Escolher um bom processador é uma das decisões que mais pesam na hora de adquirir um novo notebook. Afinal, o item fará toda a diferença no desempenho do computador portátil ao executar as tarefas pretendidas pelo usuário.

Ou seja, um processador com baixo desempenho pode acabar frustrando o consumidor, impedindo que o notebook consiga abrir uma planilha pesada no Excel, fazendo com que ele trave durante a reprodução de vídeos ou engasgue durante jogos online.

O problema é que, para muitos, a escolha costuma ser uma verdadeira dor de cabeça. Pode ser difícil para um usuário comum entender a sopa de letrinhas e números que marcam esses chips.

Por isso, aqui estão as principais dicas para lhe ajudar nessa tarefa.

A evolução dos processadores

Até o início dos anos 2000, todos os processadores vinham com apenas um único núcleo central de processamento.

Hoje em dia, há no mercado desde os dual-core (ou “dois núcleos”) até os de 18 núcleos — como o Intel Core i9-10980XE Extreme Edition. É como se num mesmo circuito integrado existissem vários processadores independentes, dividindo entre eles a execução das várias tarefas do notebook.

Quanto mais núcleos, melhor será o desempenho do notebook. Entretanto, o preço também será mais alto. Geralmente, os processadores móveis (para notebooks) tendem a ser mais lentos e gastam menos energia do que os processadores dos PCs pessoais, principalmente para conservar a energia da bateria.

Ao comprar um notebook, o usuário pode acabar encontrando dispositivos contendo os processadores da Intel ou da AMD, as duas principais fabricantes do setor.

De forma bem simplista, os processadores da AMD normalmente têm menor custo, enquanto a Intel ganha em desempenho. Entretanto, essa balança varia a todo momento, conforme as empresas vão lançando novos chips.

Clock do processador

Outro item comum nos processadores é a velocidade de clock, que mede o número de ciclos por segundo que o notebook executa, geralmente medido em GHz (GigaHertz). Quanto mais alto esse número, mais ágil é o chip.

Um processador com velocidade de clock de 3,2 GHZ executa 3,2 bilhões de ciclos por segundo. Antigamente, essa velocidade era a especificação principal na hora de escolher um processador. Porém, essa informação tem caído em desuso conforme os processadores com vários núcleos se popularizam no mercado.

Processadores da AMD. Imagem: Pexels/Reprodução

Gerações de processadores

Além da quantidade de núcleos e velocidade, também é comum encontrar marcações sobre as gerações de processadores.

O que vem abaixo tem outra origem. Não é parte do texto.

(* ===== verification/TorVersion.v ===== *)
(** tor-interface/src/legacy_tor_version.rs: the version of a tor daemon, its text and its
    order. *)

From Stdlib Require Import ZArith Lia.
From S2P Require Import Prelude Str.
From stdpp Require Import prelude strings list.
From coqutil Require Import Byte.

Open Scope Z_scope.

(** [legacy_tor_version::Error], without the text *)
Inductive VersionError := VersionParseError.

Record LegacyTorVersion := mkLegacyTorVersion {
  v_major : Z;
  v_minor : Z;
  v_micro : Z;
  v_patch_level : Z;
  v_status_tag : option str;
}.

#[export] Instance version_eq_dec : EqDecision LegacyTorVersion.
Proof. solve_decision. Defined.

(** [status_tag_pattern_is_match] *)
Definition status_tag_pattern_is_match (status_tag : str) : bool :=
  if bool_decide (status_tag = []) then false
  else forallb (λ c, negb (is_whitespace c)) (chars status_tag).

(** [LegacyTorVersion::new] *)
Definition version_new (major minor micro : Z) (patch_level : option Z) (status_tag : option str) :
    result VersionError LegacyTorVersion :=
  match
    match status_tag with
    | Some status_tag =>
        if status_tag_pattern_is_match status_tag then Ok (Some status_tag) else Err VersionParseError
    | None => Ok None
    end
  with
  | Ok status_tag => Ok (mkLegacyTorVersion major minor micro (default 0 patch_level) status_tag)
  | Err e => Err e
  end.

(** The next piece of a split, parsed. *)
Definition next_u32 (tokens : list str) : result VersionError (Z * list str) :=
  match tokens with
  | [] => Err VersionParseError
  | t :: tokens => match parse_u32 t with Some n => Ok (n, tokens) | None => Err VersionParseError end
  end.

(** [MAJOR.MINOR.MICRO[.PATCHLEVEL]] *)
Definition parse_numbers (version : str) : result VersionError (Z * Z * Z * Z) :=
  let tokens := str_split dot version in
  match next_u32 tokens with
  | Err e => Err e
  | Ok (major, tokens) =>
  match next_u32 tokens with
  | Err e => Err e
  | Ok (minor, tokens) =>
  match next_u32 tokens with
  | Err e => Err e
  | Ok (micro, tokens) =>
      match tokens with
      | [] => Ok (major, minor, micro, 0)
      | _ => match next_u32 tokens with
             | Err e => Err e
             | Ok (patch_level, _) => Ok (major, minor, micro, patch_level)
             end
      end
  end end end.

(** [impl FromStr for LegacyTorVersion] *)
Definition version_from_str (s : str) : result VersionError LegacyTorVersion :=
  match str_split space s with
  | [] => Err VersionParseError (* [unreachable!()] *)
  | version_status_tag :: extra =>
      match str_split hyphen version_status_tag with
      | [] => Err VersionParseError (* [unreachable!()] *)
      | version :: tokens =>
          match parse_numbers version with
          | Err e => Err e
          | Ok (major, minor, micro, patch_level) =>
              let status_tag := head tokens in
              if forallb (λ extra_info, starts_with_byte extra_info lparen && ends_with_byte extra_info rparen) extra
              then version_new major minor micro (Some patch_level) status_tag
              else Err VersionParseError
          end
      end
  end.

(** [impl ToString for LegacyTorVersion] *)
Definition version_to_string (v : LegacyTorVersion) : str :=
  let numbers := show_uint (v_major v) ++ [dot] ++ show_uint (v_minor v) ++ [dot] ++
                 show_uint (v_micro v) ++ [dot] ++ show_uint (v_patch_level v) in
  match v_status_tag v with
  | Some status_tag => numbers ++ [hyphen] ++ status_tag
  | None => numbers
  end.

(** [impl PartialEq for LegacyTorVersion] *)
Definition version_eq (v w : LegacyTorVersion) : bool :=
  (v_major v =? v_major w) && (v_minor v =? v_minor w) && (v_micro v =? v_micro w) &&
  (v_patch_level v =? v_patch_level w) && bool_decide (v_status_tag v = v_status_tag w).

(** [impl PartialOrd for LegacyTorVersion] *)
Definition version_partial_cmp (v w : LegacyTorVersion) : option comparison :=
  match v_major v ?= v_major w with
  | Eq =>
  match v_minor v ?= v_minor w with
  | Eq =>
  match v_micro v ?= v_micro w with
  | Eq =>
  match v_patch_level v ?= v_patch_level w with
  | Eq => if bool_decide (v_status_tag v = v_status_tag w) then Some Eq else None
  | order => Some order
  end
  | order => Some order
  end
  | order => Some order
  end
  | order => Some order
  end.

(** * Well-formed versions *)

Definition is_u32 (n : Z) : Prop := 0 ≤ n ≤ u32_max.

(** What a value of the type is: the numbers fit their fields, the tag is a non-empty
    string without white space. *)
Record version_ok (v : LegacyTorVersion) : Prop := {
  ok_major : is_u32 (v_major v);
  ok_minor : is_u32 (v_minor v);
  ok_micro : is_u32 (v_micro v);
  ok_patch : is_u32 (v_patch_level v);
  ok_tag : from_option (λ t, status_tag_pattern_is_match t = true) True (v_status_tag v);
}.

Lemma version_new_ok major minor micro patch tag v :
  is_u32 major → is_u32 minor → is_u32 micro → from_option is_u32 True patch →
  version_new major minor micro patch tag = Ok v → version_ok v.
Proof.
  intros H1 H2 H3 H4. unfold version_new.
  destruct tag as [t|]; [destruct (status_tag_pattern_is_match t) eqn:Ht; [|done]|];
    intros [= <-]; split; simpl; try done; by destruct patch.
Qed.

Lemma next_u32_Ok tokens n rest : next_u32 tokens = Ok (n, rest) → is_u32 n.
Proof.
  destruct tokens as [|t ts]; simpl; [done|]. destruct (parse_u32 t) as [m|] eqn:Hp; [|done].
  intros [= <- <-]. by eapply parse_uint_range.
Qed.

Lemma parse_numbers_Ok s a b c d :
  parse_numbers s = Ok (a, b, c, d) → is_u32 a ∧ is_u32 b ∧ is_u32 c ∧ is_u32 d.
Proof.
  unfold parse_numbers.
  destruct (next_u32 _) as [[a' t1]|] eqn:H1; [|done]. apply next_u32_Ok in H1.
  destruct (next_u32 t1) as [[b' t2]|] eqn:H2; [|done]. apply next_u32_Ok in H2.
  destruct (next_u32 t2) as [[c' t3]|] eqn:H3; [|done]. apply next_u32_Ok in H3.
  destruct t3 as [|t t3]; [intros [= <- <- <- <-]; by split_and!|].
  destruct (next_u32 (t :: t3)) as [[d' t4]|] eqn:H4; [|done]. apply next_u32_Ok in H4.
  intros [= <- <- <- <-]. by split_and!.
Qed.

(** What parsing gives: a well-formed version whose tag has no hyphen. *)
Lemma version_from_str_Ok s v :
  version_from_str s = Ok v → version_ok v ∧ from_option (λ t, hyphen ∉ t ∧ space ∉ t) True (v_status_tag v).
Proof.
  unfold version_from_str. pose proof (split_pieces space s) as Hsp.
  destruct (str_split space s) as [|vst extra]; [done|]. apply Forall_inv in Hsp.
  pose proof (split_pieces hyphen vst) as Hhy. pose proof (split_subset hyphen vst) as Hsub.
  destruct (str_split hyphen vst) as [|version tokens]; [done|].
  destruct (parse_numbers version) as [[[[a b] c] d]|] eqn:Hn; [|done].
  apply parse_numbers_Ok in Hn as (Ha & Hb & Hc & Hd). destruct (forallb _ extra); [|done].
  intros Hv. split; [by eapply version_new_ok, Hv|].
  revert Hv. unfold version_new. destruct tokens as [|t tokens]; simpl; [by intros [= <-]|].
  destruct (status_tag_pattern_is_match t); [|done]. intros [= <-]. simpl.
  apply Forall_cons in Hhy as [_ [Ht _]%Forall_cons]. split; [done|].
  intros Hin. apply Hsp. eapply Hsub; [|exact Hin]. right. left.
Qed.

(** ** Printing and reading back *)

(** A tag without white space has no space. *)
Lemma tag_no_space t : is_utf8 t = true → status_tag_pattern_is_match t = true → space ∉ t.
Proof.
  intros Hu Ht Hin. apply bool_decide_eq_true in Hu as [l Hl]. unfold status_tag_pattern_is_match, chars in Ht.
  case_bool_decide; [done|]. rewrite Hl in Ht. simpl in Ht.
  pose proof (utf8_chars_ascii t l space Hl Hin ltac:(done)) as Hc.
  rewrite forallb_forall in Ht. apply list_elem_of_In in Hc. by specialize (Ht _ Hc).
Qed.

Lemma next_u32_show n tokens : is_u32 n → next_u32 (show_uint n :: tokens) = Ok (n, tokens).
Proof. intros Hn. simpl. unfold parse_u32. by rewrite parse_show_uint. Qed.

Lemma split_numbers a b c d :
  is_u32 a → is_u32 b → is_u32 c → is_u32 d →
  parse_numbers (show_uint a ++ [dot] ++ show_uint b ++ [dot] ++ show_uint c ++ [dot] ++ show_uint d) = Ok (a, b, c, d).
Proof.
  intros Ha Hb Hc Hd. unfold parse_numbers. simpl app.
  rewrite !split_app by (apply show_uint_no; [apply Ha || apply Hb || apply Hc|done]).
  rewrite split_no by (apply show_uint_no; [apply Hd|done]). by rewrite !next_u32_show by done.
Qed.

Lemma numbers_no a b c d sep :
  is_u32 a → is_u32 b → is_u32 c → is_u32 d → digit_of sep = None → sep ≠ dot →
  sep ∉ show_uint a ++ [dot] ++ show_uint b ++ [dot] ++ show_uint c ++ [dot] ++ show_uint d.
Proof.
  unfold is_u32. intros Ha Hb Hc Hd Hs Hdot. rewrite !elem_of_app, !list_elem_of_singleton.
  pose proof (show_uint_no a sep ltac:(lia) Hs). pose proof (show_uint_no b sep ltac:(lia) Hs).
  pose proof (show_uint_no c sep ltac:(lia) Hs). pose proof (show_uint_no d sep ltac:(lia) Hs). tauto.
Qed.

Lemma version_roundtrip v :
  version_ok v → from_option (λ t, hyphen ∉ t ∧ space ∉ t) True (v_status_tag v) →
  version_from_str (version_to_string v) = Ok v.
Proof.
  destruct v as [a b c d tag]. intros [Ha Hb Hc Hd Ht] Hno. simpl in *.
  unfold version_from_str, version_to_string. simpl v_status_tag. simpl v_major. simpl v_minor. simpl v_micro. simpl v_patch_level.
  set (numbers := show_uint a ++ [dot] ++ show_uint b ++ [dot] ++ show_uint c ++ [dot] ++ show_uint d).
  assert (hyphen ∉ numbers) as Hn1 by by apply numbers_no.
  assert (space ∉ numbers) as Hn2 by by apply numbers_no.
  assert (parse_numbers numbers = Ok (a, b, c, d)) as Hp by by apply split_numbers.
  destruct tag as [t|]; simpl in *.
  - destruct Hno as [Hh Hs]. rewrite split_no; [|rewrite elem_of_app, elem_of_cons; naive_solver].
    rewrite split_app, split_no by done. simpl. rewrite Hp. simpl. unfold version_new. by rewrite Ht.
  - rewrite !split_no by done. by rewrite Hp.
Qed.

(** ** The order *)

Lemma version_eq_iff v w : version_eq v w = true ↔ v = w.
Proof.
  unfold version_eq. rewrite !andb_true_iff, !Z.eqb_eq, bool_decide_eq_true.
  destruct v, w; simpl. naive_solver.
Qed.

(** The numbers of a version, compared lexicographically. *)
Definition version_lt (v w : LegacyTorVersion) : Prop :=
  v_major v < v_major w ∨ v_major v = v_major w ∧
  (v_minor v < v_minor w ∨ v_minor v = v_minor w ∧
   (v_micro v < v_micro w ∨ v_micro v = v_micro w ∧ v_patch_level v < v_patch_level w)).

Lemma version_cmp_spec v w :
  match version_partial_cmp v w with
  | Some Lt => version_lt v w
  | Some Eq => v = w
  | Some Gt => version_lt w v
  | None => ¬ version_lt v w ∧ ¬ version_lt w v ∧ v_status_tag v ≠ v_status_tag w
  end.
Proof.
  unfold version_partial_cmp, version_lt.
  destruct (Z.compare_spec (v_major v) (v_major w)); [|lia..].
  destruct (Z.compare_spec (v_minor v) (v_minor w)); [|lia..].
  destruct (Z.compare_spec (v_micro v) (v_micro w)); [|lia..].
  destruct (Z.compare_spec (v_patch_level v) (v_patch_level w)); [|lia..].
  case_bool_decide; [|split_and!; [lia..|done]]. destruct v, w; simpl in *. by subst.
Qed.

Lemma version_lt_trans u v w : version_lt u v → version_lt v w → version_lt u w.
Proof. unfold version_lt. lia. Qed.
Lemma version_lt_irrefl v : ¬ version_lt v v.
Proof. unfold version_lt. lia. Qed.
Lemma version_cmp_lt v w : version_partial_cmp v w = Some Lt ↔ version_lt v w.
Proof.
  pose proof (version_cmp_spec v w) as Hc. split; [by intros Hv; rewrite Hv in Hc|].
  intros Hlt. destruct (version_partial_cmp v w) as [[]|]; [|done|..].
  - subst. by apply version_lt_irrefl in Hlt.
  - exfalso. eapply version_lt_irrefl, version_lt_trans; eauto.
  - naive_solver.
Qed.
Lemma version_cmp_gt v w : version_partial_cmp v w = Some Gt ↔ version_lt w v.
Proof.
  pose proof (version_cmp_spec v w) as Hc. split; [by intros Hv; rewrite Hv in Hc|].
  intros Hlt. destruct (version_partial_cmp v w) as [[]|]; [| |done|].
  - subst. by apply version_lt_irrefl in Hlt.
  - exfalso. eapply version_lt_irrefl, version_lt_trans; eauto.
  - naive_solver.
Qed.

É claro, os processadores de gerações mais recentes são os melhores, por conter tecnologias mais novas.

A AMD e a Intel utilizam nomenclaturas parecidas, com os números mais altos indicando a posição do processador ao longo das gerações.

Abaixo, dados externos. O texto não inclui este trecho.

Lemma no_invalid_line rs self bad :
  Forall wire_ok rs → sends (unlines (wire_of rs)) (cs_stream self) →
  bad ∈ (lines_of (ctl_received (cs_stream self))).1 → is_utf8 bad = false → False.
Proof.
  intros Hrs Hs Hin Hu. apply wire_of_ok in Hrs.
  assert (Forall clean (wire_of rs)) as Hc by (eapply Forall_impl; [done|]; by intros t []).
  pose proof (lines_prefix _ _ Hc (Hs _ (rtc_refl _ _))) as [more Hm].
  rewrite Forall_forall in Hrs. destruct (Hrs bad) as [Hu' _]; [|congruence].
  rewrite Hm. apply elem_of_app. by left.
Qed.

Lemma on_reply_push self l st r :
  push_line (cs_single_line_data self) (cs_multi_line_data self) (cs_end_reply_line self) l
    (cs_pending_reply self, cs_reading_multiline_value self) = Done (st, r) →
  on_reply (λ self, push_line (cs_single_line_data self) (cs_multi_line_data self) (cs_end_reply_line self) l) self =
    Done (cs_set_reading st.2 (cs_set_reply st.1 self), r).
Proof. unfold on_reply. intros ->. by destruct st. Qed.

Lemma on_reply_take self pr rd r :
  take_reply (pr, rd) = Done (([], false), r) →
  on_reply (λ _, take_reply) (cs_set_reading rd (cs_set_reply pr self)) =
    Done (cs_set_reading false (cs_set_reply [] self), r).
Proof.
  intros Ht. unfold on_reply. set (s := cs_set_reading rd (cs_set_reply pr self)).
  assert (cs_pending_reply s = pr ∧ cs_reading_multiline_value s = rd) as [-> ->] by by destruct self.
  rewrite Ht. by destruct self.
Qed.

A AMD, por exemplo, tem a série Ryzen 5000, uma das mais recentes do mercado. Isso significa que as versões 5600X e 5800X de processadores vêm da geração Ryzen 5000. Contudo, o 5800X é um processador mais rápido do que o 5600X.

Da mesma forma, nos processadores de 10ª geração da Intel, por exemplo, a marcação 10600 tem um desempenho melhor do que o 10400. Isso também significa que, de forma geral, os chips de 10ª geração podem ser mais baratos do que aqueles de 11ª geração, e estes mais em conta do que os de 12ª geração. Porém, este último é o que conta com a tecnologia mais moderna.

A Intel também adiciona algumas letras que indicam certas funcionalidades (ou a falta deles) no processador. O “H”, por exemplo, indica alto desempenho otimizado para dispositivos móveis; o “T”, para melhor otimização de energia; o “G” que inclui gráficos discretos, entre outros. Felizmente, é mais difícil encontrar esses sufixos ao comprar um processador para notebooks.

Portanto, o item mais importante na hora de escolher o processador é mesmo a quantidade de núcleos disponíveis, dependendo da expectativa de uso do notebook pelo usuário.

Processador da Intel. Imagem: Pexels/Reprodução

Então, qual processador escolher?

De forma geral, os processadores Intel Celeron e Pentium são indicados apenas para uso básico de notebooks, como navegar na internet ou reproduzir músicas.

Com o Intel Core i3 ou AMD Ryzen 3, o usuário já pode começar a utilizar aplicações de produtividade em home office, como acessar programas de edição de textos e planilhas eletrônicas simples.

Para edições de imagens e atividades em multitarefa, o recomendado é utilizar processadores como o Intel Core i5 ou AMD Ryzen 5.

Finalmente, a partir do Intel Core i7 ou AMD Ryzen 7, o usuário poderá executar edições de vídeo, assistir conteúdos em streaming e jogar games em alta resolução.

E aí, qual deles é uma boa pedida para o seu notebook?